WHAT IS NEEDED: Give the line containing "(body : S ->" again, exactly, along with all later lines of the entries, through the last one.

[PROVIDED RECORDS]

Lemma runs_bind {A B} (m : M E A) (k : A -> M E B) v a v1 o v2 :
  runs m v (Returns a) v1 -> runs (k a) v1 o v2 -> runs (bind m k) v o v2.
Proof.
  intros H Hk. apply wp_bind. eapply wp_mono; [exact H|].
  by intros ? ? [-> ->].
Qed.

Lemma runs_bind_stops {A B} (m : M E A) (k : A -> M E B) v e v1 :
  runs m v (Stops e) v1 -> runs (bind m k) v (Stops e) v1.
Proof. intros H. apply wp_bind. eapply wp_mono; [exact H|]. by intros ? ? [-> ->]. Qed.

Lemma runs_bind_waits {A B} (m : M E A) (k : A -> M E B) v v1 :
  runs m v Waits v1 -> runs (bind m k) v Waits v1.
Proof. intros H. apply wp_bind. eapply wp_mono; [exact H|]. by intros ? ? [-> ->]. Qed.

Lemma runs_call {X} (e : E X) v a v1 :
  enabled P e v ->
  (forall x v', contract P e v x v' -> x = a /\ v' = v1) ->
  runs (call e) v (Returns a) v1.
Proof.
  intros He Hc. apply wp_call; [done|]. intros x v' H.
  by destruct (Hc _ _ H) as [-> ->].
Qed.

Lemma runs_call_blocked {X} (e : E X) v : blocked P e v -> runs (call e) v Waits v.
Proof. intros H. by apply wp_call_blocked. Qed.

Lemma runs_defined {A} (o : option A) a v : o = Some a -> runs (defined o) v (Returns a) v.
Proof. intros ->. apply runs_ret. Qed.

Lemma runs_loop_next {S R} (body : S -> M E (S + R)) s s' v v1 o v2 :
  runs (body s) v (Returns (inl s')) v1 -> runs (loop body s') v1 o v2 ->
  runs (loop body s) v o v2.
Proof.
  intros H Hk. apply wp_loop. eapply wp_mono; [exact H|]. by intros ? ? [-> ->].
Qed.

[/PROVIDED RECORDS]

REPLY:
Lemma runs_loop_next {S R} (body : S -> M E (S + R)) s s' v v1 o v2 :
  runs (body s) v (Returns (inl s')) v1 -> runs (loop body s') v1 o v2 ->
  runs (loop body s) v o v2.
Proof.
  intros H Hk. apply wp_loop. eapply wp_mono; [exact H|]. by intros ? ? [-> ->].
Qed.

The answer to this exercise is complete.